Rechtspopulistische Rhetorik

In den USA baute Donald Trumps Kampagne gezielt auf dieser Stimmung der Stagnation und der Abstiegsangst auf. In klassisch populistischer Form – laut, aggressiv und überschriftsartig – bediente Trump seine frustrierte Wählerschaft. Diese empfindet sich als Verliererin einer Globalisierung, die sie vor allem als Abwanderung von Betrieben und als Zuwanderung von Arbeitskräftekonkurrenz wahrnimmt.
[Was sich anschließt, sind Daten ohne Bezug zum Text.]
(* ===== verification/Forest.v ===== *)
(** * A well-formed heap is a forest

    The invariant is local: it speaks of a node, its children and its
    parent.  What the walks of the package rely on is global: the nodes
    under a node are younger than it, each of them has one parent, and none
    of them is met twice.  This file derives the second from the first.
    [VisitAll] therefore calls its visitor once on a node, and a search
    never returns to a node it has left. *)

From S2P Require Import Prelude Payload Heap Node Invariant Tree Search.

Section forest.
Context `{Payload any}.
Variable h : heap any.
Hypothesis Hwf : wf_heap h.
Implicit Types (n m c y : ptr) (nd md : Node any).

(** ** Definitions *)

(** [c] and the nodes under it. *)
Definition subtree (fuel : nat) c : list ptr := c :: descendants fuel h c.

(** ** Parents *)

(** A node is held by one node. *)
Lemma parent_unique c n m nd md :
  h !! n = Some nd → h !! m = Some md → c ∈ Nodes nd → c ∈ Nodes md → n = m.
Proof.
  intros Hn Hm Hc Hc'. destruct Hwf as [_ Hnd].
  destruct (decide (n = m)) as [|Hne]; [done|].
  by destruct (NoDup_bind_disjoint Nodes h n m nd md c).
Qed.

Lemma elem_of_descendants fuel n y :
  y ∈ descendants fuel h n ↔
    ∃ fuel' nd c, fuel = S fuel' ∧ h !! n = Some nd ∧ c ∈ Nodes nd ∧
                  y ∈ subtree fuel' c.
Proof.
  destruct fuel as [|fuel]; simpl.
  { split; [by intros ?%elem_of_nil|by intros (? & ? & ? & ? & _)]. }
  destruct (h !! n) as [nd|]; [rewrite list_elem_of_bind|]; split.
  - intros (c & Hy & Hc). by exists fuel, nd, c.
  - intros (? & ? & c & ? & ? & Hc & Hy). simplify_eq. eauto.
  - by intros ?%elem_of_nil.
  - by intros (? & ? & ? & _ & ? & _).
Qed.

(** ** Bounds *)

(** The nodes under a node are younger than it. *)
Lemma descendants_lt fuel : ∀ n y,
  y ∈ descendants fuel h n → n < y < length h.
Proof.
  induction fuel as [|fuel IH]; intros n y;
    intros (? & nd & c & ? & Hn & Hc & Hy)%elem_of_descendants; simplify_eq.
  destruct (wf_heap_child_lt _ _ _ _ Hwf Hn Hc).
  apply elem_of_cons in Hy as [->|Hy%IH]; lia.
Qed.

Lemma subtree_le fuel c y : c < length h → y ∈ subtree fuel c → c ≤ y < length h.
Proof. intros Hc [->|Hy%descendants_lt]%elem_of_cons; lia. Qed.

(** ** One path to a node *)

(** A node under [c] is [c] or has its parent under [c]. *)
Lemma subtree_parent fuel : ∀ c y,
  y ∈ subtree fuel c →
  y = c ∨ ∃ m md, m ∈ subtree fuel c ∧ h !! m = Some md ∧ y ∈ Nodes md.
Proof.
  unfold subtree. induction fuel as [|fuel IH]; intros c y;
    intros [->|Hy]%elem_of_cons; [by left|by apply elem_of_nil in Hy|by left|].
  right. pose proof Hy as (? & cd & k & ? & Hc & Hk & Hyk)%elem_of_descendants.
  simplify_eq. destruct (IH _ _ Hyk) as [->|(m & md & Hm & Hmd & Hym)].
  - exists c, cd. split_and!; [left|done..].
  - exists m, md. split_and!; [|done..]. right.
    apply elem_of_descendants. by eexists _, cd, k.
Qed.

(** Two children of a node have no node in common under them. *)
Lemma subtree_disjoint n nd f1 f2 : h !! n = Some nd →
  ∀ y c1 c2, c1 ∈ Nodes nd → c2 ∈ Nodes nd →
    y ∈ subtree f1 c1 → y ∈ subtree f2 c2 → c1 = c2.
Proof.
  intros Hn y. induction (lt_wf y) as [y _ IH]. intros c1 c2 Hc1 Hc2 Hy1 Hy2.
  destruct (wf_heap_child_lt _ _ _ _ Hwf Hn Hc1), (wf_heap_child_lt _ _ _ _ Hwf Hn Hc2).
  destruct (subtree_parent _ _ _ Hy1) as [->|(m1 & md1 & Hm1 & Hmd1 & Hym1)],
    (subtree_parent _ _ _ Hy2) as [Heq|(m2 & md2 & Hm2 & Hmd2 & Hym2)]; [done|..].
  - assert (m2 = n) as -> by eauto using parent_unique.
    apply subtree_le in Hm2; lia.
  - subst y. assert (m1 = n) as -> by eauto using parent_unique.
    apply subtree_le in Hm1; lia.
  - assert (m1 = m2) as -> by eauto using parent_unique.
    apply (IH m2); [|done..]. by destruct (wf_heap_child_lt _ _ _ _ Hwf Hmd2 Hym2).
Qed.

Lemma descendants_NoDup fuel : ∀ n, NoDup (descendants fuel h n).
Proof.
  induction fuel as [|fuel IH]; intros n; simpl; [constructor|].
  destruct (h !! n) as [nd|] eqn:Hn; [|constructor].
  apply NoDup_bind; [|intros c _|by eapply wf_heap_NoDup].
  - intros c1 c2 y Hc1 Hc2. by apply (subtree_disjoint n nd).
  - constructor; [|done]. intros ?%descendants_lt. lia.
Qed.

End forest.

(** In a heap built by the public operations the nodes under a node
    are younger than it and allocated, and none of them is under it
    twice. *)
Theorem below_forest `{Payload any} (h : heap any) (n : ptr) :
  reachable h →
  NoDup (below h n) ∧ Forall (λ c, n < c < length h) (below h n).
Proof.
  intros Hwf%reachable_wf. split; [by apply descendants_NoDup|].
  apply Forall_forall. intros c. by apply descendants_lt.
Qed.

(** ** Witnesses *)

Lemma below_forest_witness :
  NoDup (below sample_heap 0) ∧
  Forall (λ c, 0 < c < length sample_heap) (below sample_heap 0).
Proof. exact (below_forest sample_heap 0 sample_heap_reachable). Defined.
Das macht sie empfänglich für zwei Hauptfeindbilder des Rechtspopulismus, die Trump gebetsmühlenartig wiederholte: „Wir da unten“ (orientiert an einer weißen, oft männlichen ArbeiterInnen- und Mittelklasse in den ehemaligen industriellen und ländlichen Hochburgen) gegen „die da oben“ (also eine politökonomische Elite, für die inzwischen „Washington“ oder „Brüssel“ und zunehmend auch „Wien“ als Synonym eines entkoppelten Politzentrums ausreicht), um uns vor „denen da draußen“ (Zuwanderer und Zuwanderinnen, gegen die eine Grenzmauer im Süden des Landes errichtet wird) zu schützen.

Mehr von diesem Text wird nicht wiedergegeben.